Eu adoro uma subtrama bem específica, e Sheriff’s Country já teve várias. Mas tem uma muito boa no episódio 8, apropriadamente intitulado “Death & Taxes”, que se encaixa perfeitamente na atmosfera e no senso de lugar específicos da série. Mas é melhor na teoria do que na prática, o que é curioso, já que parece estar muito em sintonia com a marca, assim como sua contraparte da CBS. Blue Bostonparece finalmente
estar se desenvolvendo em uma nova direção. Claro, estamos lidando com cultivadores de maconha legalizados novamente. Isso é bem comum, já que é uma maneira útil de manter Wes ligado à trama, e é o principal motivo da fama de Edgewater. A essa altura, pode parecer um pouco repetitivo: será que alguém mora nessa cidade que
não
cultiva maconha? Mas eu ainda gosto muito da ideia central, que é esta:
Impostos devem ser pagos! E pagar impostos na indústria da maconha acaba sendo um negócio bastante complicado e perigoso. A legalidade da operação exige que os produtores paguem impostos como qualquer outro empresário, mas, dada a natureza do setor, nenhum banco está disposto a financiar linhas de crédito. Isso significa que todos os cultivadores de maconha têm que pagar seus impostos integralmente e em dinheiro vivo, o que implica em viajar longas distâncias com centenas de milhares de dólares em seus veículos. Isso significa que famílias de agricultores legítimos precisam se armar para se proteger de ladrões de estrada ou contratar segurança pessoal “profissional” em uma pequena empresa familiar. Uma família que paga impostos e é emboscada por um bando de ladrões armados nos dá a premissa para este episódio, um evento que acontece a poucos metros de Boone e Nora, que estão fazendo um piquenique. Falaremos mais sobre esse relacionamento daqui a pouco, já que está em crise, mas, enquanto isso, há um mistério a ser resolvido: quem foi o responsável pelo roubo?

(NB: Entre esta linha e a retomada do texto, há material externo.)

(* ===== verification/Sched.v ===== *)
(** * GPU schedulers ([context_sched.cc], [scheduler.cc], [credit_scheduler.cc],
      [band_scheduler.cc], [fifo_scheduler.cc], [sampler.cc])

    Command submissions of the machines are queued per context (or in one FIFO)
    and fired one at a time by a scheduler thread that charges the GPU time to
    the context's budget; a second thread replenishes the budgets once per period.
    Durations are integers (microsecond ticks of [boost::posix_time]); the time a
    command takes and the time the GPU was idle are inputs of the operations. *)

From S2P Require Import Prelude Config.

(** ** Data *)

(** The scheduling fields of [class context]. *)
Record sched_ctx : Type := SchedCtx {
  budget_ : Z;
  bandwidth_used_ : Z;
  sampling_bandwidth_used_ : Z;
  sampling_bandwidth_used_100_ : Z;
  suspended_ : list command
}.

Definition sched_ctx_new : sched_ctx := SchedCtx 0 0 0 0 [].

(** [class sampler_t] with the two counters local to [sampler_t::run]. *)
Record sampler_t : Type := Sampler {
  bandwidth_100_ : Z;
  bandwidth_500_ : Z;
  sm_count : Z;
  sm_points : Z
}.

(** The fields of [scheduler_t] and of its subclasses. A context is named by a
    number standing for its address; [contexts_] is the intrusive list in its
    order of priority. *)
Record sched_dev : Type := SchedDev {
  period_ : Z;
  gpu_idle_ : Z;
  bandwidth_ : Z;
  previous_bandwidth_ : Z;
  counter_ : Z;
  current_ : option Z;
  contexts_ : list Z;
  queue_ : list (Z * command);
  sampler_ : sampler_t
}.

(** [credit_scheduler_t(period, sample)] and [band_scheduler_t(period, sample)];
    [previous_bandwidth_] is not in the initialiser lists, but [duration_t] has
    a default constructor (zero). *)
Definition sched_dev_new (period : Z) : sched_dev :=
  SchedDev period 0 0 0 0 None [] [] (Sampler 0 0 0 0).

(** The scheduler together with the contexts that exist. *)
Record sched_state : Type := SchedState {
  ss_dev : sched_dev;
  ss_ctx : gmap Z sched_ctx
}.

(** ** Accessors *)

Definition set_dev (f : sched_dev -> sched_dev) (s : sched_state) : sched_state :=
  SchedState (f (ss_dev s)) (ss_ctx s).
Definition set_ctx (c : Z) (x : sched_ctx) (s : sched_state) : sched_state :=
  SchedState (ss_dev s) (<[c := x]> (ss_ctx s)).

Definition set_gpu_idle (v : Z) (d : sched_dev) : sched_dev :=
  SchedDev (period_ d) v (bandwidth_ d) (previous_bandwidth_ d) (counter_ d) (current_ d)
    (contexts_ d) (queue_ d) (sampler_ d).
Definition set_bandwidth (v : Z) (d : sched_dev) : sched_dev :=
  SchedDev (period_ d) (gpu_idle_ d) v (previous_bandwidth_ d) (counter_ d) (current_ d)
    (contexts_ d) (queue_ d) (sampler_ d).
Definition set_previous_bandwidth (v : Z) (d : sched_dev) : sched_dev :=
  SchedDev (period_ d) (gpu_idle_ d) (bandwidth_ d) v (counter_ d) (current_ d)
    (contexts_ d) (queue_ d) (sampler_ d).
Definition set_counter (v : Z) (d : sched_dev) : sched_dev :=
  SchedDev (period_ d) (gpu_idle_ d) (bandwidth_ d) (previous_bandwidth_ d) v (current_ d)
    (contexts_ d) (queue_ d) (sampler_ d).
Definition set_current (v : option Z) (d : sched_dev) : sched_dev :=
  SchedDev (period_ d) (gpu_idle_ d) (bandwidth_ d) (previous_bandwidth_ d) (counter_ d) v
    (contexts_ d) (queue_ d) (sampler_ d).
Definition set_contexts (v : list Z) (d : sched_dev) : sched_dev :=
  SchedDev (period_ d) (gpu_idle_ d) (bandwidth_ d) (previous_bandwidth_ d) (counter_ d)
    (current_ d) v (queue_ d) (sampler_ d).
Definition set_queue (v : list (Z * command)) (d : sched_dev) : sched_dev :=
  SchedDev (period_ d) (gpu_idle_ d) (bandwidth_ d) (previous_bandwidth_ d) (counter_ d)
    (current_ d) (contexts_ d) v (sampler_ d).
Definition set_sampler (v : sampler_t) (d : sched_dev) : sched_dev :=
  SchedDev (period_ d) (gpu_idle_ d) (bandwidth_ d) (previous_bandwidth_ d) (counter_ d)
    (current_ d) (contexts_ d) (queue_ d) v.
Lemma pmem_select_spec a w :
  synced w ->
  wp no_error (pmem_select a)
    (fun _ w' => synced w' /\ pmem_frame w w' /\ (forall x, mem w' x = mem w x)
       /\ window_base (w_gpu w') = a / 2 ^ 20 mod 2 ^ 24 * 16) w.
Proof.
  intros Hs. unfold pmem_select. rewrite window_bits. set (s := a / 2 ^ 20 mod 2 ^ 24 * 16).
  assert (Hr : 0 <= s < 2 ^ 28) by (unfold s; zlia).
  apply wp_bind, wp_gets. apply wp_when; intros Hb.
  - apply wp_bind, wp_modify, wp_device_write; [done|done|].
    rewrite (u32_small s) by lia. change (u32 0x1700) with 0x1700. change (8 * 4) with 32.
    rewrite Z.mod_small by lia.
    destruct (window_select (w_gpu w) s Hr) as [Hw Hm].
    split_and!; [|by constructor|intros x; apply Hm|exact Hw].
    unfold synced. simpl. done.
  - apply negb_false_iff, Z.eqb_eq in Hb. split_and!; [done|done|done|]. by rewrite <- Hs, <- Hb.
Qed.

Lemma read_pmem_spec a size w :
  synced w -> fits a size ->
  wp no_error (read_pmem a size)
    (fun v w' => v = load size (a mod 2 ^ 44) (mem w)
       /\ synced w' /\ pmem_frame w w' /\ forall x, mem w' x = mem w x) w.
Proof.
  intros Hs [Hv Hf]. pose proof (valid_size_range size Hv). unfold read_pmem.
  apply wp_bind. eapply wp_mono; [by apply pmem_select_spec|].
  intros [] w1 (Hs1 & Hf1 & Hm1 & Hb1). apply wp_device_read; [done|done|].
  rewrite window_offset. assert (0 <= a mod 2 ^ 20 < 2 ^ 20) by zlia.
  rewrite u32_small by lia.
  destruct (window_read (w_gpu w1) (a mod 2 ^ 20) size) as (Hr & Hb & Hm); [done|lia|lia|].
  simpl. rewrite Hr, Hb1, window_addr. split_and!.
  - rewrite Z.mod_small.
    + apply load_ext; [lia|]. intros x _. apply Hm1.
    + apply load_range; [lia|]. intros x. apply vram_bytes_range.
  - unfold synced. simpl. by rewrite Hb.
  - etrans; [exact Hf1|]. by constructor.
  - intros x. unfold mem. simpl. rewrite Hm. apply Hm1.
Qed.
(** [software_page_table::resolve]; [None] is [UINT64_MAX]. *)
Definition st_resolve (virtual_address : Z) (t : software_page_table) : option (Z * page_entry) :=
  let index := u32 (virtual_address / kPAGE_DIRECTORY_COVERED_SIZE) in
  match vec_get (st_directories t) index with
  | None => None
  | Some d => directory_resolve (u64 (virtual_address - u32 (index * kPAGE_DIRECTORY_COVERED_SIZE))) d
  end.

(** [software_page_directory::pv_reflect] and [software_page_table::pv_reflect_entry]: the
    index comes from the guest and is not checked. *)
Definition directory_pv_reflect (big : bool) (index guest : Z) (d : software_page_directory)
  : M world software_page_directory :=
  let! h := ctx_guest_to_host (pe_of_raw guest) in
  if big then
    let! v := vwrite (entries_or_new (sd_large d) kLARGE_PAGE_COUNT) index h in
    ret (set_sd_large (Some v) d)
  else
    let! v := vwrite (entries_or_new (sd_small d) kSMALL_PAGE_COUNT) index h in
    ret (set_sd_small (Some v) d).
Definition st_pv_reflect_entry (d : Z) (big : bool) (index entry : Z) (t : software_page_table)
  : M world software_page_table :=
  let! dir := vread (st_directories t) d in
  let! dir := directory_pv_reflect big index entry dir in
  let! dirs := vwrite (st_directories t) d dir in
  ret (set_st_directories dirs t).

(** [pv_scan]: the entries of a para-virtual table are host entries already. *)
Definition scan_entry (pgt : page) (i : Z) (v : vec page_entry) : M world (vec page_entry) :=
  let! e := page_entry_create (page_read32 pgt) (8 * i) in
  vwrite v i (match e with Some e => e | None => pe_zero end).
Definition directory_pv_scan (big : bool) (pgt : page) (remain : Z) (d : software_page_directory)
  : M world software_page_directory :=
  if big then
    let count := remain / kLARGE_PAGE_SIZE in
    assert_ (count <=? kLARGE_PAGE_COUNT) ;;;
    let! v := for_acc (Z.to_nat count) 0 (scan_entry pgt) (entries_or_new (sd_large d) kLARGE_PAGE_COUNT) in
    ret (set_sd_large (Some v) d)
  else
    let count := remain / kSMALL_PAGE_SIZE in
    assert_ (count <=? kSMALL_PAGE_COUNT) ;;;
    let! v := for_acc (Z.to_nat count) 0 (scan_entry pgt) (entries_or_new (sd_small d) kSMALL_PAGE_COUNT) in
    ret (set_sd_small (Some v) d).
Definition st_pv_scan (d : Z) (big : bool) (pgt : page) (t : software_page_table)
  : M world software_page_table :=
  let! dir := vread (st_directories t) d in
  let! dir := directory_pv_scan big pgt (st_predefined_max t) dir in
  let! dirs := vwrite (st_directories t) d dir in
  ret (set_st_directories dirs t).

(** ** [shadow_page_table] *)

Definition shadow_page_table_new (channel_id : Z) : shadow_page_table :=
  ShadowPageTable 0 uninitialized channel_id None [] [] 0 0.

Definition sh_set_low_size (value : Z) (t : shadow_page_table) : shadow_page_table :=
  set_sh_size (set_bits 0 32 value (sh_size t)) t.
Definition sh_set_high_size (value : Z) (t : shadow_page_table) : shadow_page_table :=
  set_sh_size (set_bits 32 8 value (sh_size t)) t.

(** [shadow_address()] *)
Definition shadow_address (t : shadow_page_table) : Z :=
  match sh_phys t with Some p => address_ p | None => 0 end.

(** [allocate_shadow_address()] *)
Definition allocate_shadow_address (t : shadow_page_table) : M world shadow_page_table :=
  match sh_phys t with
  | Some _ => ret t
  | None => let! p := page_new 0x10 in page_clear p ;;; ret (set_sh_phys (Some p) t)
  end.

(** [allocate_large_page()] and [allocate_small_page()]: a page that had to be
    allocated goes to the end of the pool, but the cursor stays where it is. *)
Definition allocate_large_page (t : shadow_page_table) : M world (page * shadow_page_table) :=
  if sh_large_cursor t =? Z.of_nat (length (sh_large_pool t)) then
    let! p := page_new (kLARGE_PAGE_COUNT * 8 / kPAGE_SIZE) in
    ret (p, set_sh_large_pool (sh_large_pool t ++ [p]) t)
  else
    let! p := of_option OutOfBounds (sh_large_pool t !! Z.to_nat (sh_large_cursor t)) in
    ret (p, set_sh_large_cursor (sh_large_cursor t + 1) t).
Definition allocate_small_page (t : shadow_page_table) : M world (page * shadow_page_table) :=
  if sh_small_cursor t =? Z.of_nat (length (sh_small_pool t)) then
    let! p := page_new (kSMALL_PAGE_COUNT * 8 / kPAGE_SIZE) in
    ret (p, set_sh_small_pool (sh_small_pool t ++ [p]) t)
  else
    let! p := of_option OutOfBounds (sh_small_pool t !! Z.to_nat (sh_small_cursor t)) in
    ret (p, set_sh_small_cursor (sh_small_cursor t + 1) t).

(** One round of the copying loops of [refresh_directory]. *)
Definition shadow_entry (address : Z) (p : page) (i : Z) : M world unit :=
  let item := 8 * i in
  let! e := page_entry_create pmem_read32 (u64 (address + item)) in
  match e with
  | Some e =>
      let! res := ctx_guest_to_host e in
      page_write32 p item (pe_word0 res) ;;;
      page_write32 p (item + 4) (pe_word1 res)
  | None => page_write32 p item 0
  end.

(** [shadow_page_table::refresh_directory] *)
Definition refresh_directory (dir : page_directory) (t : shadow_page_table)
  : M world (page_directory * shadow_page_table) :=
  let! id := get_ctx_f c_id in
  let! r :=
    if large_page_table_present dir then
      let address := get_phys_address id (Z.shiftl (large_page_table_address dir) 12) in
      let! a := allocate_large_page t in
      for_ (Z.to_nat (large_size_count dir)) 0 (shadow_entry address a.1) ;;;
      ret (set_large_page_table_address (Z.shiftr (address_ a.1) 12) dir, a.2)
    else ret (PageDirectory 0 (pd_word1 dir), t) in
  if small_page_table_present dir then
    let address := get_phys_address id (Z.shiftl (small_page_table_address dir) 12) in
    let! a := allocate_small_page r.2 in
    for_ (Z.to_nat kSMALL_PAGE_COUNT) 0 (shadow_entry address a.1) ;;;
    ret (set_small_page_table_address (Z.shiftr (address_ a.1) 12) r.1, a.2)
  else ret (PageDirectory (pd_word0 r.1) 0, r.2).

(** [shadow_page_table::refresh_page_directories] *)
Definition sh_refresh_page_directories (address : Z) (t : shadow_page_table)
  : M world shadow_page_table :=
  let t := set_sh_page_directory_address address t in
  let t := set_sh_small_cursor 0 (set_sh_large_cursor 0 t) in
  let! id := get_ctx_f c_id in
  if get_virt_address id address =? 0 then ret t
  else if negb (in_memory_range id address) || negb (in_memory_size (sh_size t)) then ret t
  else
    for_acc (Z.to_nat (0x10000 / 8)) 0 (fun index t =>
      let offset := 8 * index in
      let! dir := page_directory_create (u64 (address + offset)) in
      let! r := refresh_directory dir t in
      let! p := of_option NullDeref (sh_phys r.2) in
      page_write32 p offset (pd_word0 r.1) ;;;
      page_write32 p (offset + 4) (pd_word1 r.1) ;;;
      ret r.2) t.

(** [shadow_page_table::refresh]; it always answers false. *)
Definition sh_refresh (page_directory_address page_limit : Z) (t : shadow_page_table)
  : M world shadow_page_table :=
  let! t := allocate_shadow_address t in
  let t := set_sh_page_directory_address page_directory_address t in
  let t := set_sh_size (bit_mask 40 (u64 (page_limit + 1))) t in
  sh_refresh_page_directories page_directory_address t.

End Tables.

(** ** Scanning a guest table *)

Section Scan.
Context `{PF : Platform} {PR : Pramin PF} {PL : PraminLaws PF PR}.

(** The translation of what is stored at an address: a host entry, or the zero entry. *)
Definition translate (c : context) (o : option page_entry) : page_entry :=
  match o with
  | Some e => guest_to_host (c_id c) (xen_gfn_to_mfn (c_domid c)) e
  | None => pe_zero
  end.

Lemma translate_safe c o : valid_id (c_id c) -> safe_entry (c_id c) (translate c o).
Proof. intros Hid. destruct o as [e|]; [by apply guest_to_host_safe|done]. Qed.

Lemma create_at_ext m m' a : (forall x, m x = m' x) -> create_at m a = create_at m' a.
Proof.
  intros H. unfold create_at, entry_at.
  by rewrite (load_ext 4 a m m'), (load_ext 4 (a + 4) m m') by (lia || intros; apply H).
Qed.

Lemma dir_at_ext m m' a : (forall x, m x = m' x) -> dir_at m a = dir_at m' a.
Proof.
  intros H. unfold dir_at.
  by rewrite (load_ext 4 a m m'), (load_ext 4 (a + 4) m m') by (lia || intros; apply H).
Qed.

(** A table of [n] entries the window can reach. *)
Definition table_ok (a n : Z) : Prop := 0 <= a /\ a mod 4 = 0 /\ a + 8 * n <= 2 ^ 44.

Lemma table_pair a n i : table_ok a n -> 0 <= i < n -> pair_ok (a + 8 * i).
Proof. intros (? & ? & ?) Hi. split_and!; zlia. Qed.

Lemma wp_vwrite {S A} (v : vec A) i x (Q : vec A -> S -> Prop) s :
  0 <= i < vlen v ->
  (forall v', vlen v' = vlen v -> vec_at v' i = x -> (forall j, j <> i -> vec_at v' j = vec_at v j) -> Q v' s) ->
  wp no_error (vwrite v i x) Q s.
Proof.
  intros Hi HQ. destruct (vec_set_some v i x Hi) as (v' & E & ? & ? & ?).
  unfold vwrite. apply (wp_of_option _ _ _ v'); [done|]. by apply HQ.
Qed.

Lemma wp_vread {S A} (v : vec A) i (Q : A -> S -> Prop) s :
  0 <= i < vlen v -> Q (vec_at v i) s -> wp no_error (vread v i) Q s.
Proof.
  intros Hi HQ. apply (wp_of_option _ _ _ (vec_at v i)); [|done]. by apply vec_get_some.
Qed.

Lemma refresh_entry_spec address n i v w :
  synced w -> table_ok address n -> 0 <= i < n -> n <= vlen v ->
  wp no_error (refresh_entry address i v)
    (fun v' w' => quiet w w' /\ vlen v' = vlen v
       /\ vec_at v' i = translate (w_ctx w) (create_at (mem w) (address + 8 * i))
       /\ forall j, j <> i -> vec_at v' j = vec_at v j) w.
Proof.
  intros Hs Ht Hi Hv. pose proof (table_pair _ _ _ Ht Hi) as Hp. unfold refresh_entry. apply wp_bind.
  rewrite u64_small by (destruct Hp as (? & ? & ?); lia).
  eapply wp_mono; [by apply page_entry_create_spec|]. intros r w1 [-> Q1].
  destruct (create_at (mem w) (address + 8 * i)) as [e|].
  - apply wp_bind, wp_bind, wp_gets, wp_ret. rewrite (fr_ctx _ _ (qu_frame _ _ Q1)).
    apply wp_vwrite; [lia|]. intros v' ? ? ?. by split_and!.
  - apply wp_vwrite; [lia|]. intros v' ? ? ?. by split_and!.
Qed.

(** The whole loop: entry [i] of the copy is the translation of entry [i] of the guest. *)
Lemma refresh_entries_spec address n v w :
  synced w -> table_ok address n -> 0 <= n <= vlen v ->
  wp no_error (for_acc (Z.to_nat n) 0 (refresh_entry address) v)
    (fun v' w' => quiet w w' /\ vlen v' = vlen v
       /\ forall i, vec_at v' i =
            if (0 <=? i) && (i <? n)
            then translate (w_ctx w) (create_at (mem w) (address + 8 * i)) else vec_at v i) w.
Proof.
  intros Hs Ht Hn.
  apply (wp_for_acc _ (fun k v' w' => quiet w w' /\ vlen v' = vlen v
    /\ forall i, vec_at v' i =
         if (0 <=? i) && (i <? k)
         then translate (w_ctx w) (create_at (mem w) (address + 8 * i)) else vec_at v i)).
  - split_and!; [by apply quiet_refl|done|]. intros i.
    destruct (Z.leb_spec 0 i), (Z.ltb_spec i 0); simpl; done || lia.
  - intros k v1 w1 Hk (Q1 & Hl1 & Hv1). rewrite Z2Nat.id in Hk by lia.
    eapply wp_mono; [apply (refresh_entry_spec address n k v1 w1); [apply Q1|done|lia|lia]|].
    intros v2 w2 (Q2 & Hl2 & Hk2 & Ho2).
    split_and!; [by apply (quiet_trans w w1)|congruence|]. intros i.
    destruct (decide (i = k)) as [->|Hne].
    + rewrite Hk2, (fr_ctx _ _ (qu_frame _ _ Q1)).
      rewrite (create_at_ext (mem w1) (mem w)) by apply Q1.
      by destruct (Z.leb_spec 0 k), (Z.ltb_spec k (k + 1)); simpl; try lia.
    + rewrite Ho2 by done. rewrite Hv1.
      destruct (Z.leb_spec 0 i), (Z.ltb_spec i k), (Z.ltb_spec i (k + 1)); simpl; done || lia.
  - intros v' w'. by rewrite Z2Nat.id by lia.
Qed.

(** The base of a table a guest directory points to. *)
Lemma guest_table_ok id field n :
  valid_id id -> 0 <= field < 2 ^ 28 -> n <= kSMALL_PAGE_COUNT ->
  table_ok (get_phys_address id (Z.shiftl field 12)) n
  /\ get_phys_address id (Z.shiftl field 12) = field * 4096 + id * vram_size.
Proof.
  intros Hid Hf Hn. rewrite Z.shiftl_mul_pow2 by lia. change (2 ^ 12) with 4096.
  rewrite get_phys_address_eq by (done || lia). split; [|done].
  unfold table_ok, valid_id, vram_size in *. consts. split_and!; zlia.
Qed.

Lemma large_size_count_range d : 0 <= large_size_count d <= kLARGE_PAGE_COUNT.
Proof. unfold large_size_count. consts. repeat case_if; zlia. Qed.

Lemma large_field_range d : 0 <= large_page_table_address d < 2 ^ 28.
Proof. apply get_bits_range. lia. Qed.
Lemma small_field_range d : 0 <= small_page_table_address d < 2 ^ 28.
Proof. apply get_bits_range. lia. Qed.

(** ** The reference page walk *)

(** One level: the entry for [offset] in a guest table of [n] entries, translated. *)
Definition walk_table (c : context) (m : memory) (present : bool) (field page_size n offset : Z)
  : option (Z * page_entry) :=
  if present && (offset / page_size <? n) then
    let base := get_phys_address (c_id c) (Z.shiftl field 12) in
    let h := translate c (create_at m (base + 8 * (offset / page_size))) in
    if pe_present h then Some (Z.shiftl (pe_address h) 12 + offset mod page_size, h) else None
  else None.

“Morte e Impostos” oferece uma ou duas reviravoltas no caso que ajudam a mantê-lo interessante (a verdadeira culpada é a adorável babá), mas é principalmente interessante em termos das subtramas focadas nos personagens que surgem ao redor dele. Uma dessas subtramas envolve Cassidy, que é acusada por um novo delegado, Hank, de receber tratamento especial de Mickey, o que claramente está acontecendo. Isso deixa Cassidy desconfortável por receber crédito pela teoria de Hank, e quando o assunto é mencionado para Mickey, a quem Boone lembra que ela trata Cassidy de forma diferente, ela tenta compensar radicalmente, fingindo que não. É uma bagunça, mas o tipo de bagunça típica de delegacia de cidade pequena que essa série sabe fazer muito bem. Ah, também tem uma participação especial de Fire Country no episódio 8 de Sheriff Country. Diane Farr aparece como Sharon, a irmã de Mickey, principalmente para lembrá-la de que ela é solteira. Isso é um pouco estranho, já que o episódio anterior insinuava uma conexão persistente entre Mickey e Travis. Mas isso é completamente ignorado aqui em favor de… criar um possível romance entre Mickey e Boone, eu acho? Há um pouco de flerte por parte de uma agente júnior que leva Mickey a dizer abertamente que namorar no trabalho não causaria problemas com o RH, o que obviamente devemos interpretar como exatamente o oposto. Talvez eu esteja enganado, pois presumi erroneamente que o término de Travis e Cassidy o liberaria para uma segunda chance com Mickey, mas agora parece que o relacionamento de Boone e Nora está em crise, apesar de terem cruzado uma linha romântica no episódio anterior, e Mickey falando sobre namorar colegas está preparando o terreno para um caso óbvio entre eles. Normalmente, esse tipo de ambiguidade seria algo bom, mas infelizmente parece mais uma consequência de roteiro inconsistente do que qualquer outra coisa.
Wes se envolve no caso do cultivador de maconha, obviamente, e há até um pouco de suspense que sugere fortemente que retornaremos ao ângulo em que ele luta para se adaptar à vida normal na cidade com sua família, em vez de ficar do lado da comunidade rural marginalizada onde ele costumava ser uma figura importante. E, novamente, isso provavelmente funcionaria melhor se sua subtrama no episódio anterior não fosse explicitamente sobre ele escolher sua família em detrimento de seu antigo estilo de vida. Sheriff Country
Parece que não consigo me decidir em várias áreas importantes, e isso faz com que episódios decentes como este pareçam um pouco confusos. Espero que tudo se resolva em breve.